→ Exercise data
=-=-=

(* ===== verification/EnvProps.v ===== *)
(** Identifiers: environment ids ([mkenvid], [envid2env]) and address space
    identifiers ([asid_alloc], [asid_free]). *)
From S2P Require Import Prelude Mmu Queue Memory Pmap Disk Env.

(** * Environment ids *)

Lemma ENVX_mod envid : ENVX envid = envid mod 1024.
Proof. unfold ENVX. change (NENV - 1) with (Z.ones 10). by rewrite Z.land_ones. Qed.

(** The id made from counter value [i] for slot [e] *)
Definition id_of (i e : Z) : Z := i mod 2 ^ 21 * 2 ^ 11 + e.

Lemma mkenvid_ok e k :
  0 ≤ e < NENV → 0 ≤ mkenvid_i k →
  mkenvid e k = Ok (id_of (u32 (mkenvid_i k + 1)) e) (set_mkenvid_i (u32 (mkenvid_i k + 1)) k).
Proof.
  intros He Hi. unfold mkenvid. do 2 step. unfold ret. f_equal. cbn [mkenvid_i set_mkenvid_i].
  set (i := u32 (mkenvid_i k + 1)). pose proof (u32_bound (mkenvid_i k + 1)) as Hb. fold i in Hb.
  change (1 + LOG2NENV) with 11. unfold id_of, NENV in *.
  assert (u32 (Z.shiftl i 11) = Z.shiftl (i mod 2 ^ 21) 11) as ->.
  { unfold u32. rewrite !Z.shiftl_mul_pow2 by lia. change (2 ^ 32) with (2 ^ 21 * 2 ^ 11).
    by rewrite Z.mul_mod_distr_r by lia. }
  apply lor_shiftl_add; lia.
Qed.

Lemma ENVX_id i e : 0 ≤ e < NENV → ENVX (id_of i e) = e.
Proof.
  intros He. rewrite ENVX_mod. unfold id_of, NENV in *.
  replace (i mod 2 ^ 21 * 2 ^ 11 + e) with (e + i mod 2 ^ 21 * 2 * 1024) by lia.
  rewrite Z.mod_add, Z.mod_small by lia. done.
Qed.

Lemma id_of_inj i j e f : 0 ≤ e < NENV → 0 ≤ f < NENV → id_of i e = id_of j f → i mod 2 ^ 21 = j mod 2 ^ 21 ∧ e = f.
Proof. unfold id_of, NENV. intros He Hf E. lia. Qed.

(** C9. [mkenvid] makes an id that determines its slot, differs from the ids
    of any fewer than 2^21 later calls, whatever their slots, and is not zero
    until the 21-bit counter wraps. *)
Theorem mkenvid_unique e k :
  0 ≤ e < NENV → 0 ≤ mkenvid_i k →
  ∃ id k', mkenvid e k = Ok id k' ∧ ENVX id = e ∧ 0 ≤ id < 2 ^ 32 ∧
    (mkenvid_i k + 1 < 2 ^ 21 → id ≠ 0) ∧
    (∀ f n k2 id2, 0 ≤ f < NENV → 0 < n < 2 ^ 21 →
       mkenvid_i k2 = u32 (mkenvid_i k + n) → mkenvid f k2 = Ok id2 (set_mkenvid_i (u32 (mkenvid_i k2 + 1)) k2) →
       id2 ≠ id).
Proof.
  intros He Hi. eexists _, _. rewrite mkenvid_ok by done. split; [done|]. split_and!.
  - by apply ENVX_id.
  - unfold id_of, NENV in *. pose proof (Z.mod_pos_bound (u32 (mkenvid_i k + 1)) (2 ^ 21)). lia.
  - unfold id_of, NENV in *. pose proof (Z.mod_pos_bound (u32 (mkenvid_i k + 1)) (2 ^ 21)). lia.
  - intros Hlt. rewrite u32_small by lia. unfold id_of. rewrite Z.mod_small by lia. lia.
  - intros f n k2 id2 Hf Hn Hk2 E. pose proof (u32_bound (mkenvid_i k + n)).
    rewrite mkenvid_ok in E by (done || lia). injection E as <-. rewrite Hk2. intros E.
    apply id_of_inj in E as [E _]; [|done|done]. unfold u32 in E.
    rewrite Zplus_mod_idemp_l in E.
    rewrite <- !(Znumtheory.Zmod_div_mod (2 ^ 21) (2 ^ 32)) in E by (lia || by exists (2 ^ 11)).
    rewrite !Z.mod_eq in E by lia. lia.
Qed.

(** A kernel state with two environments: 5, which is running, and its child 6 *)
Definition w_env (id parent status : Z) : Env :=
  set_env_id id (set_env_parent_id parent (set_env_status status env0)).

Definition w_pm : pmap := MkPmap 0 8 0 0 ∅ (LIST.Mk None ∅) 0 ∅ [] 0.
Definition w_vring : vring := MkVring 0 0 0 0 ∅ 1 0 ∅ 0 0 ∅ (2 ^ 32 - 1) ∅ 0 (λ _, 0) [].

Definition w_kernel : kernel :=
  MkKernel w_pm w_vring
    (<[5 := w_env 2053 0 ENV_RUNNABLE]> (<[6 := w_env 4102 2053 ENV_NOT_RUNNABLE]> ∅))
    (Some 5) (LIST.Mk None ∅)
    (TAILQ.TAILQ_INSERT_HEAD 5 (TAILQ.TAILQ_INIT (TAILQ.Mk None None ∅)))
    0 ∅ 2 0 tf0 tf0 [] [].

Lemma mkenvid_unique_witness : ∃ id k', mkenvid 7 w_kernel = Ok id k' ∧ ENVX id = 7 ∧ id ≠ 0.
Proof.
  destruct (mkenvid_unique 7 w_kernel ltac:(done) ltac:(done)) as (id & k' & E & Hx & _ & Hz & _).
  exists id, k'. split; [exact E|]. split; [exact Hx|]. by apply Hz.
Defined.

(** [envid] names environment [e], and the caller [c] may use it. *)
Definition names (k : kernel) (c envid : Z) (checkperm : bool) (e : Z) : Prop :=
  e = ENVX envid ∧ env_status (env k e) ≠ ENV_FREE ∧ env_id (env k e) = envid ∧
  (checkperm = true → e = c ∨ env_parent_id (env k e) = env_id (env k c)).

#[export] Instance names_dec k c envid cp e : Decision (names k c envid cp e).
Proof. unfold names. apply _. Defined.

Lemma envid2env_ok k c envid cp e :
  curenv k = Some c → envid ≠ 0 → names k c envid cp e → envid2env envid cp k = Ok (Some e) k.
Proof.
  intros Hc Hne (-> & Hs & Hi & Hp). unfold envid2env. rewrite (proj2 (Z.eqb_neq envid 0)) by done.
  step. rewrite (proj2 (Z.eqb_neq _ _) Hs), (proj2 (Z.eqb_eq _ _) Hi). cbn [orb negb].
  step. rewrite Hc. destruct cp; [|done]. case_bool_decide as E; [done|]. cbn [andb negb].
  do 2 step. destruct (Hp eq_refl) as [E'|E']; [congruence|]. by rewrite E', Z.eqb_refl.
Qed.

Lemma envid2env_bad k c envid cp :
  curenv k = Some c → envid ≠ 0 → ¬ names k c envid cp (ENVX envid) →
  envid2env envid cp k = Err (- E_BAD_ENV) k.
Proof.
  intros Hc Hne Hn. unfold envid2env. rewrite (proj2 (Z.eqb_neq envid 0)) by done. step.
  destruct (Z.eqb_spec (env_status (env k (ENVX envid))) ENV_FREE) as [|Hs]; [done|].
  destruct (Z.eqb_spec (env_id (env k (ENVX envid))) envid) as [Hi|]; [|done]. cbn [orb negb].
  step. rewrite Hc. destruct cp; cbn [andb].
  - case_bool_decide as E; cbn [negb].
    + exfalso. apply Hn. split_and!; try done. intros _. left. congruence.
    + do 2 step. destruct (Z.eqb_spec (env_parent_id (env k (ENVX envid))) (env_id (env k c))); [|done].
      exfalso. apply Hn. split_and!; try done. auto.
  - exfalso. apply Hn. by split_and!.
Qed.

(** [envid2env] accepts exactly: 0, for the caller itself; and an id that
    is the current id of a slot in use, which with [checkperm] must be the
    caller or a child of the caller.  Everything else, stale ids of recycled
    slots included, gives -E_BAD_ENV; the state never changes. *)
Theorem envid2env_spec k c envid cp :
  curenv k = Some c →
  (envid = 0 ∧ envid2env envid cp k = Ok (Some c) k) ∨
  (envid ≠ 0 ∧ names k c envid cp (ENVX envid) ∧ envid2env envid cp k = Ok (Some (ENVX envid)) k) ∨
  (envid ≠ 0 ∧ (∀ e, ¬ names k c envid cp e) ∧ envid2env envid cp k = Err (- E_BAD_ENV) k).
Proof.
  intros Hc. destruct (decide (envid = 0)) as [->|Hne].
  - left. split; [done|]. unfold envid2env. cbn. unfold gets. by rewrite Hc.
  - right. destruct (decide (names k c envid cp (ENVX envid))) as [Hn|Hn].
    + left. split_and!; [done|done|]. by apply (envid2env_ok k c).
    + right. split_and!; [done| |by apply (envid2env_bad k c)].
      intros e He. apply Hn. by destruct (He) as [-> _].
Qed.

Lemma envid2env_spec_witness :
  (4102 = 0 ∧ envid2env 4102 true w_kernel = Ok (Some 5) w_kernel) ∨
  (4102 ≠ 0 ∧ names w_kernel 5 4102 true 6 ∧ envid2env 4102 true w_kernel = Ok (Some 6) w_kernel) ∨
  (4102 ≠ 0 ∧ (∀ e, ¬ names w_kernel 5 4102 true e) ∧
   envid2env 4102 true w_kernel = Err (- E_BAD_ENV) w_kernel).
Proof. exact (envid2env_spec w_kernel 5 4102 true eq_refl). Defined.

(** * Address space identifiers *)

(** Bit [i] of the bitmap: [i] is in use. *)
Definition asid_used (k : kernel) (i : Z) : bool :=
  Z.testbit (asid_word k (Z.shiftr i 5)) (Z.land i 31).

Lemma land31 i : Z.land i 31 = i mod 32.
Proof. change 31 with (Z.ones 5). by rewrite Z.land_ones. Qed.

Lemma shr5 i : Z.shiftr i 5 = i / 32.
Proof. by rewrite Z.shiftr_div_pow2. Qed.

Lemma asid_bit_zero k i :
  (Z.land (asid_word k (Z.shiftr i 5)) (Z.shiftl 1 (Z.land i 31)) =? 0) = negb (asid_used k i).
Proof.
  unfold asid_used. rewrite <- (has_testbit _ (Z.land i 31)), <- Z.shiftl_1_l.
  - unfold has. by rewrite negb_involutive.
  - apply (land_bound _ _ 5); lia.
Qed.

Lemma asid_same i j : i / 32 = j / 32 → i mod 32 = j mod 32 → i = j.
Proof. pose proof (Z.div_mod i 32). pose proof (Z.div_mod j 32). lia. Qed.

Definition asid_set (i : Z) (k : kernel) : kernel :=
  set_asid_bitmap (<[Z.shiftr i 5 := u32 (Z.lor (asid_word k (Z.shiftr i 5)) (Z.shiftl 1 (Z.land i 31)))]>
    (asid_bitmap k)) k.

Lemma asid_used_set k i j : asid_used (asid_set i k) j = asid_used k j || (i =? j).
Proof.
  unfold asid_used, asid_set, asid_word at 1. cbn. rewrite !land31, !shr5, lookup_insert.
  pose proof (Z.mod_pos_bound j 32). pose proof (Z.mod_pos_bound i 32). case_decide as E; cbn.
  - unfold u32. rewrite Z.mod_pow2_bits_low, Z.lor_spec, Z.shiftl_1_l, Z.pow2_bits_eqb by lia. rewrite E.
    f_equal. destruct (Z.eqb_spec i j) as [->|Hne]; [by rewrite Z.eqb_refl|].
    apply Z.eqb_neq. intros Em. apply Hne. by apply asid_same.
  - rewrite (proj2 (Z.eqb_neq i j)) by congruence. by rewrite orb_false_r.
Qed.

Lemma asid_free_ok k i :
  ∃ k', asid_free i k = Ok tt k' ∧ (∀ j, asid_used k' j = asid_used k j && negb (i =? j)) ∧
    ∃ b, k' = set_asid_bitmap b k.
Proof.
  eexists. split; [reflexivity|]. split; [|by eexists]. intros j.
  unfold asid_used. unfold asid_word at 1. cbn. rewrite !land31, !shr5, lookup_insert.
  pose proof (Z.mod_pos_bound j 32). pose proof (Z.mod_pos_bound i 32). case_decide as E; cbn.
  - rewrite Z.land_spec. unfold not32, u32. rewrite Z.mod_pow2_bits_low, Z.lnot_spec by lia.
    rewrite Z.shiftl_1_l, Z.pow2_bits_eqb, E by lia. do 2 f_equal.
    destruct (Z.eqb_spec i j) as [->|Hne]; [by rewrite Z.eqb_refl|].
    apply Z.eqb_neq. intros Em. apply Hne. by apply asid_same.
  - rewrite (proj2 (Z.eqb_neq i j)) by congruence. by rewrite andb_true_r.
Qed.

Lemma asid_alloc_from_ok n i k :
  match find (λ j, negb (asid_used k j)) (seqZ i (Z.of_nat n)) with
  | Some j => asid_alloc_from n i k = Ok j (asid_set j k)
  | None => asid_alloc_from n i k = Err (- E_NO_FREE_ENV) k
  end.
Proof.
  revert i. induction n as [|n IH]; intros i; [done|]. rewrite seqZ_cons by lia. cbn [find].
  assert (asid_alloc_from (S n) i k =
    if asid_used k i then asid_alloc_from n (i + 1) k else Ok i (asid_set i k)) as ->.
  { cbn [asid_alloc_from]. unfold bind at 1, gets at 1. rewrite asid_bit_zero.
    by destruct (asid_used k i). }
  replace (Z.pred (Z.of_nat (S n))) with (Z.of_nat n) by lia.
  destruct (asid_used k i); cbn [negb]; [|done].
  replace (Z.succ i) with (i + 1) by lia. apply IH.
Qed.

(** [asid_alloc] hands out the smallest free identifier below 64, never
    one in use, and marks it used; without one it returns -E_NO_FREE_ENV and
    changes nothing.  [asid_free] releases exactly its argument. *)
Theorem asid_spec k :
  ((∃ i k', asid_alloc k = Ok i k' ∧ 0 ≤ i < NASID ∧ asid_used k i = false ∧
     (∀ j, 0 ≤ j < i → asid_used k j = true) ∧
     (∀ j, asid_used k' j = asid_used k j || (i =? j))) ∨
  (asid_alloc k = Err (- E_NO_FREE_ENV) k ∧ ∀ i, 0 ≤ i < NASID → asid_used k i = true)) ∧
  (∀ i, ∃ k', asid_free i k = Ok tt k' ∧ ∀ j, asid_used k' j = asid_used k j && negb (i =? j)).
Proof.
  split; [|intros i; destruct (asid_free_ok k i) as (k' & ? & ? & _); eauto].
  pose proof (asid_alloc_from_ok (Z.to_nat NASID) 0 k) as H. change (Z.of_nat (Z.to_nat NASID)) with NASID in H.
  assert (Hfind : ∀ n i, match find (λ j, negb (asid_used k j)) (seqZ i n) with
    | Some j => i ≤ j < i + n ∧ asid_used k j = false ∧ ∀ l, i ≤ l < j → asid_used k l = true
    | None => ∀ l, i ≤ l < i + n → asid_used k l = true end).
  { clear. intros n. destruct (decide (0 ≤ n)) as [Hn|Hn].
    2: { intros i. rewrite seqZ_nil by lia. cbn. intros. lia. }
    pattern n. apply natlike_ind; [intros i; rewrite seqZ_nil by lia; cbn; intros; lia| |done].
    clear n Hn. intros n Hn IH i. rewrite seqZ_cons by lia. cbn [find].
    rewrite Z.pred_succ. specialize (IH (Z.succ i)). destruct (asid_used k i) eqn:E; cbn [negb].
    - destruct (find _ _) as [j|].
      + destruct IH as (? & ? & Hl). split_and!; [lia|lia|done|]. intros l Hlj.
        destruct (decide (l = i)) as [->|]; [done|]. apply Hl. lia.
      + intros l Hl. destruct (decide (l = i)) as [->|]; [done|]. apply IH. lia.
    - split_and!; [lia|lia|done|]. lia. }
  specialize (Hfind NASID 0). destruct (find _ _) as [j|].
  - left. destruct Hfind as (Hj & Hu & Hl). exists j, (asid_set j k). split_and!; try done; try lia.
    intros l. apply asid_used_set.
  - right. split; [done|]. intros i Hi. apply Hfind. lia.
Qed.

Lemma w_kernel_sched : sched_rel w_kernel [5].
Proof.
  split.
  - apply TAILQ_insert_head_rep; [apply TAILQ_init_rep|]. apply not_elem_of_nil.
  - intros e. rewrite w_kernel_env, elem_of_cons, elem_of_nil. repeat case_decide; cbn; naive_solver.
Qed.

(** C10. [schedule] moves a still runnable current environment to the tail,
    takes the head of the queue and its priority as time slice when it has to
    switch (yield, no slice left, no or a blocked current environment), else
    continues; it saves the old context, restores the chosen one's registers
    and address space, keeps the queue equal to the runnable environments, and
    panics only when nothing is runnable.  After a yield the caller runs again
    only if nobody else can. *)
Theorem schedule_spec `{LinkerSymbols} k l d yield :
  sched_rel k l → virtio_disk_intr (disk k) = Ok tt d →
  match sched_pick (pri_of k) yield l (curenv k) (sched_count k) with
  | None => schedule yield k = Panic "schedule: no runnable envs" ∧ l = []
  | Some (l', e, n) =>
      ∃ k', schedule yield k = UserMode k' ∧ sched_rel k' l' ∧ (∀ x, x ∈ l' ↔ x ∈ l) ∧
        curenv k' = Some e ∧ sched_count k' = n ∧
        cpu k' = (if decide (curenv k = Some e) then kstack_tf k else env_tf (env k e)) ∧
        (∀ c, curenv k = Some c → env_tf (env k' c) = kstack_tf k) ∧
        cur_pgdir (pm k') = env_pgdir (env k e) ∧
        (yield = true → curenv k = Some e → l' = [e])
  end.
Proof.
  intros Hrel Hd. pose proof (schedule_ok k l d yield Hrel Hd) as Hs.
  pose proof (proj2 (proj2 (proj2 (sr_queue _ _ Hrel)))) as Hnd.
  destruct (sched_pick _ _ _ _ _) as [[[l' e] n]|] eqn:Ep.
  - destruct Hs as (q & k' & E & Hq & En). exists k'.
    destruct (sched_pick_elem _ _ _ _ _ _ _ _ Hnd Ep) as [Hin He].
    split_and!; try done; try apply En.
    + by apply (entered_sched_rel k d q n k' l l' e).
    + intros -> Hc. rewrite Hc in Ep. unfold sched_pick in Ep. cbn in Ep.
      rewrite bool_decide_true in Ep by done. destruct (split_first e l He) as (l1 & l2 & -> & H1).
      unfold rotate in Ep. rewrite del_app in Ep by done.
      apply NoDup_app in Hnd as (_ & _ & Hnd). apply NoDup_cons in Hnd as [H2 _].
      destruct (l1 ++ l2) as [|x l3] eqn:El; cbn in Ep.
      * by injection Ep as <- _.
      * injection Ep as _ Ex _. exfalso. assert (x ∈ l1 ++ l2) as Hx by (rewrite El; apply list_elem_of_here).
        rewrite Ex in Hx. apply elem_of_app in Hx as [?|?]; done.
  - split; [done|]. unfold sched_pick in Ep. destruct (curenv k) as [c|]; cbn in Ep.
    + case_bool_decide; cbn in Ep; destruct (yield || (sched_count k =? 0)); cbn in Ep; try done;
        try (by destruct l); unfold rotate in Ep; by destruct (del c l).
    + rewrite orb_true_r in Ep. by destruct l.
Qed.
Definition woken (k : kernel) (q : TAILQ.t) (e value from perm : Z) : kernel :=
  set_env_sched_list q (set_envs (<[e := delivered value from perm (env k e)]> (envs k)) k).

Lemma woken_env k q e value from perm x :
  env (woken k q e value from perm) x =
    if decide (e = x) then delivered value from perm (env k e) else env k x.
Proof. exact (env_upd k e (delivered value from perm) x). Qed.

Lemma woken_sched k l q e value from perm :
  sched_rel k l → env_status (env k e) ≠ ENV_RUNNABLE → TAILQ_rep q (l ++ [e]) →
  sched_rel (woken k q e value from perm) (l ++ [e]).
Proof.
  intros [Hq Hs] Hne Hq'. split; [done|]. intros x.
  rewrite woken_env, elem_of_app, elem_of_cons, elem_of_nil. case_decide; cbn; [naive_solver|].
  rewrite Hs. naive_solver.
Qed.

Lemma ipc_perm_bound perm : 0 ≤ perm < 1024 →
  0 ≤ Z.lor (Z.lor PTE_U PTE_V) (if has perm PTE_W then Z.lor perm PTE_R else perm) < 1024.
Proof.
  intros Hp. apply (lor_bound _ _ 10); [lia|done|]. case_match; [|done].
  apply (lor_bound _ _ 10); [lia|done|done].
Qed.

=-=-=

→ What is required
Reproduce exactly the lines above from the line with "until the 21-bit counter wraps. *)" to the line with "set_env_id id (set_env_parent_id", including both, and add nothing.

→ Written solution
    until the 21-bit counter wraps. *)
Theorem mkenvid_unique e k :
  0 ≤ e < NENV → 0 ≤ mkenvid_i k →
  ∃ id k', mkenvid e k = Ok id k' ∧ ENVX id = e ∧ 0 ≤ id < 2 ^ 32 ∧
    (mkenvid_i k + 1 < 2 ^ 21 → id ≠ 0) ∧
    (∀ f n k2 id2, 0 ≤ f < NENV → 0 < n < 2 ^ 21 →
       mkenvid_i k2 = u32 (mkenvid_i k + n) → mkenvid f k2 = Ok id2 (set_mkenvid_i (u32 (mkenvid_i k2 + 1)) k2) →
       id2 ≠ id).
Proof.
  intros He Hi. eexists _, _. rewrite mkenvid_ok by done. split; [done|]. split_and!.
  - by apply ENVX_id.
  - unfold id_of, NENV in *. pose proof (Z.mod_pos_bound (u32 (mkenvid_i k + 1)) (2 ^ 21)). lia.
  - unfold id_of, NENV in *. pose proof (Z.mod_pos_bound (u32 (mkenvid_i k + 1)) (2 ^ 21)). lia.
  - intros Hlt. rewrite u32_small by lia. unfold id_of. rewrite Z.mod_small by lia. lia.
  - intros f n k2 id2 Hf Hn Hk2 E. pose proof (u32_bound (mkenvid_i k + n)).
    rewrite mkenvid_ok in E by (done || lia). injection E as <-. rewrite Hk2. intros E.
    apply id_of_inj in E as [E _]; [|done|done]. unfold u32 in E.
    rewrite Zplus_mod_idemp_l in E.
    rewrite <- !(Znumtheory.Zmod_div_mod (2 ^ 21) (2 ^ 32)) in E by (lia || by exists (2 ^ 11)).
    rewrite !Z.mod_eq in E by lia. lia.
Qed.

(** A kernel state with two environments: 5, which is running, and its child 6 *)
Definition w_env (id parent status : Z) : Env :=
  set_env_id id (set_env_parent_id parent (set_env_status status env0)).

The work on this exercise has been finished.